→ Entries shown:
Lemma lookup_app_cyclic {A : Type} (l1 l2 : list A) (i : nat) :
  (l1 ++ l2) !! ((length l1 + i) `mod` length (l1 ++ l2)) =
  (l2 ++ l1) !! (i `mod` length (l2 ++ l1)).
Proof.
  rewrite !length_app.
  destruct (decide (length l1 + length l2 = 0)) as [Hz|Hz].
  { destruct l1, l2; simpl in Hz; try lia. done. }
  rewrite <- Nat.Div0.add_mod_idemp_r.
  replace (length l2 + length l1) with (length l1 + length l2) by lia.
  pose proof (Nat.mod_upper_bound i (length l1 + length l2) Hz) as Hj.
  set (j := i `mod` (length l1 + length l2)) in *.
  destruct (decide (j < length l2)) as [Hlt|Hge].
  - rewrite Nat.mod_small by lia.
    rewrite lookup_app_r, (lookup_app_l l2) by lia. f_equal. lia.
  - rewrite mod_wrap by lia.
    rewrite lookup_app_l, (lookup_app_r l2) by lia. f_equal. lia.
Qed.

(** The current player when the players who can act are [l1 ++ l2] and the
    cursor is [length l1 + i]. *)
Lemma getCurrentPlayer_cyclic (this : Manager) (street : Street)
    (l1 l2 : list ActionSlot) (i : nat) :
  activeSlots this street = l1 ++ l2 →
  getIndex (currentActionIndex this) street = length l1 + i →
  getCurrentPlayer this street =
    match (l2 ++ l1) !! (i `mod` length (l2 ++ l1)) with
    | Some p => JsObj p
    | None => JsNull
    end.
Proof.
  intros Hact Hidx. rewrite getCurrentPlayer_eq, Hact, Hidx, lookup_app_cyclic.
  destruct (l1 ++ l2) as [|a l] eqn:E.
  - apply app_eq_nil in E as [-> ->]. done.
  - destruct (lookup_lt_is_Some_2 (l2 ++ l1) (i `mod` length (l2 ++ l1)))
      as [p ->]; [|done].
    apply Nat.mod_upper_bound. apply (f_equal length) in E.
    rewrite length_app in *. simpl in E. lia.
Qed.

(** X16.  Let the cursor of the street stand at the position of the current
    player among the players who can act (it has not yet passed the end of
    that sequence), and let no other slot carry that player's name.  When
    the player is marked folded or all-in, the player who followed them
    becomes current without any cursor move: the next one in the sequence,
    the first one when the player was the last, nobody when the player was
    the only one.  A call of [moveToNextPlayer] after such a status change
    therefore passes over that follower and returns the one after, counted
    cyclically among the remaining players: the follower again when only one
    player remains. *)
Theorem fold_then_move_skips (this : Manager) (street : Street)
    (l1 l2 : list ActionSlot) (p : ActionSlot) (status : Status) :
  activeSlots this street = l1 ++ p :: l2 →
  getIndex (currentActionIndex this) street = length l1 →
  slot_player p ∉ slot_player <$> (l1 ++ l2) →
  status ≠ active →
  let this' := (updatePlayerStatus this (slot_player p) status).1 in
  getCurrentPlayer this street = JsObj p ∧
  activeSlots this' street = l1 ++ l2 ∧
  getCurrentPlayer this' street =
    match l2 ++ l1 with
    | [] => JsNull
    | q :: _ => JsObj q
    end ∧
  (moveToNextPlayer this' street).2 =
    match l2 ++ l1 with
    | [] => JsNull
    | [q] => JsObj q
    | _ :: r :: _ => JsObj r
    end.
Proof.
  intros Hact Hidx Hname Hs this'.
  assert (activeSlots this' street = l1 ++ l2) as Hact'.
  { unfold this'. rewrite activeSlots_update_inactive, Hact by done.
    rewrite filter_app, filter_cons_False by (by intros []).
    rewrite <- filter_app. apply filter_all, Forall_forall.
    intros s Hin Heq. apply Hname. rewrite <- Heq. by apply list_elem_of_fmap_2. }
  split_and!; [|done| |].
  - apply (getCurrentPlayer_at _ _ _ _ Hact). rewrite Hidx.
    rewrite Nat.mod_small by (rewrite length_app; simpl; lia).
    by rewrite lookup_app_r, Nat.sub_diag by lia.
  - rewrite (getCurrentPlayer_cyclic this' street l1 l2 0);
      [|done|simpl; lia].
    destruct (l2 ++ l1) as [|q rest]; [done|].
    by rewrite Nat.Div0.mod_0_l.
  - unfold moveToNextPlayer. cbv zeta. cbn [snd].
    rewrite (getCurrentPlayer_cyclic _ street l1 l2 1).
    + destruct (l2 ++ l1) as [|q [|r rest]]; [done..|].
      rewrite Nat.mod_small by (simpl; lia). done.
    + by rewrite activeSlots_withIndex.
    + simpl. by rewrite getIndex_setIndex, decide_True, Hidx.
Qed.

Lemma fold_then_move_skips_witness :
  let this := moves 3 (started table4 7) preflop in
  let this' := (updatePlayerStatus this "Bob" folded).1 in
  getCurrentPlayer this preflop =
    JsObj {| slot_player := "Bob"; slot_seat := 3;
             slot_position := BB; slot_priority := 3 |} ∧
  activeSlots this' preflop =
    [ {| slot_player := "Cyd"; slot_seat := 5;
         slot_position := UTG; slot_priority := 0 |};
      {| slot_player := "Dee"; slot_seat := 7;
         slot_position := BTN; slot_priority := 1 |};
      {| slot_player := "Ann"; slot_seat := 1;
         slot_position := SB; slot_priority := 2 |} ] ∧
  getCurrentPlayer this' preflop =
    JsObj {| slot_player := "Cyd"; slot_seat := 5;
             slot_position := UTG; slot_priority := 0 |} ∧
  (moveToNextPlayer this' preflop).2 =
    JsObj {| slot_player := "Dee"; slot_seat := 7;
             slot_position := BTN; slot_priority := 1 |}.
Proof.
  apply (fold_then_move_skips (moves 3 (started table4 7) preflop) preflop
           [ {| slot_player := "Cyd"; slot_seat := 5;
                slot_position := UTG; slot_priority := 0 |};
             {| slot_player := "Dee"; slot_seat := 7;
                slot_position := BTN; slot_priority := 1 |};
             {| slot_player := "Ann"; slot_seat := 1;
                slot_position := SB; slot_priority := 2 |} ]
           []
           {| slot_player := "Bob"; slot_seat := 3;
              slot_position := BB; slot_priority := 3 |} folded).
  - by vm_compute.
  - by vm_compute.
  - by_compute.
  - done.
Defined.

(** The same on a heads-up table: after the fold of the player to act the
    other one is current, and stays so after [moveToNextPlayer]. *)
Example fold_heads_up :
  let this := started table2 2 in
  let this' := (updatePlayerStatus this "Ann" folded).1 in
  slot_player <$> activeSlots this preflop = ["Ann"; "Bob"] ∧
  (∃ p, getCurrentPlayer this preflop = JsObj p ∧ slot_player p = "Ann") ∧
  (∃ q, getCurrentPlayer this' preflop = JsObj q ∧ slot_player q = "Bob") ∧
  (∃ q, (moveToNextPlayer this' preflop).2 = JsObj q ∧ slot_player q = "Bob").
Proof. split_and!; [by vm_compute|eexists; split; by vm_compute..]. Qed.

(** Once the cursor has passed the end of the sequence the follower need
    not become current: with the cursor at 5 on the four-handed table Dee is
    to act, and after Dee's fold it is Bob, not Ann. *)
Example fold_after_wrap_around :
  let this := moves 5 (started table4 7) preflop in
  let this' := (updatePlayerStatus this "Dee" folded).1 in
  getIndex (currentActionIndex this) preflop = 5 ∧
  slot_player <$> activeSlots this preflop = ["Cyd"; "Dee"; "Ann"; "Bob"] ∧
  (∃ p, getCurrentPlayer this preflop = JsObj p ∧ slot_player p = "Dee") ∧
  (∃ q, getCurrentPlayer this' preflop = JsObj q ∧ slot_player q = "Bob").
Proof. split_and!; [by vm_compute..|eexists; split; by vm_compute|eexists; split; by vm_compute]. Qed.

(** ** The compatibility layer *)

Lemma pageOk_load : pageOk loadPage.
Proof. by split_and!; [|simpl; lia..]. Qed.

Lemma call_ok (pg : Page) (c : Call) : pageOk pg → pageOk (call pg c).
Proof.
  intros (Hstore & Hm & Hl).
  destruct c; unfold pageOk; simpl;
    rewrite ?lookup_insert_eq; split_and!; done || lia.
Qed.

Lemma calls_ok (pg : Page) (cs : list Call) : pageOk pg → pageOk (calls pg cs).
Proof.
  revert pg. induction cs as [|c cs IH]; intros pg Hok; [done|].
  apply IH. by apply call_ok.
Qed.

(** Once the manager has a registry object of its own, no call changes the
    object the layer refers to. *)
Lemma call_layer_frame (pg : Page) (c : Call) :
  pageOk pg →
  managerRegistry pg ≠ layerRegistry pg ∨ replacesRegistry c = true ∨
    isUpdate c = false →
  (∀ n, layerStatus (call pg c) n = layerStatus pg n) ∧
  (managerRegistry pg ≠ layerRegistry pg ∨ replacesRegistry c = true →
   managerRegistry (call pg c) ≠ layerRegistry (call pg c)).
Proof.
  intros (Hstore & Hm & Hl) Hcase. unfold layerStatus.
  destruct c; simpl in *.
  - split; [|lia]. intros n. by rewrite lookup_insert_ne by lia.
  - split; [|lia]. intros n. by rewrite lookup_insert_ne by lia.
  - destruct Hcase as [Hne|[?|?]]; [|done..].
    split; [|done]. intros n. by rewrite lookup_insert_ne.
  - split; [done|]. by intros [?|?].
  - split; [done|]. by intros [?|?].
Qed.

→ Task details: Starting at the line that contains "split; [|done]. intros", transcribe every line through the last line of the entries above, exactly, and nothing else.

→ Solution to this task:
    split; [|done]. intros n. by rewrite lookup_insert_ne.
  - split; [done|]. by intros [?|?].
  - split; [done|]. by intros [?|?].
Qed.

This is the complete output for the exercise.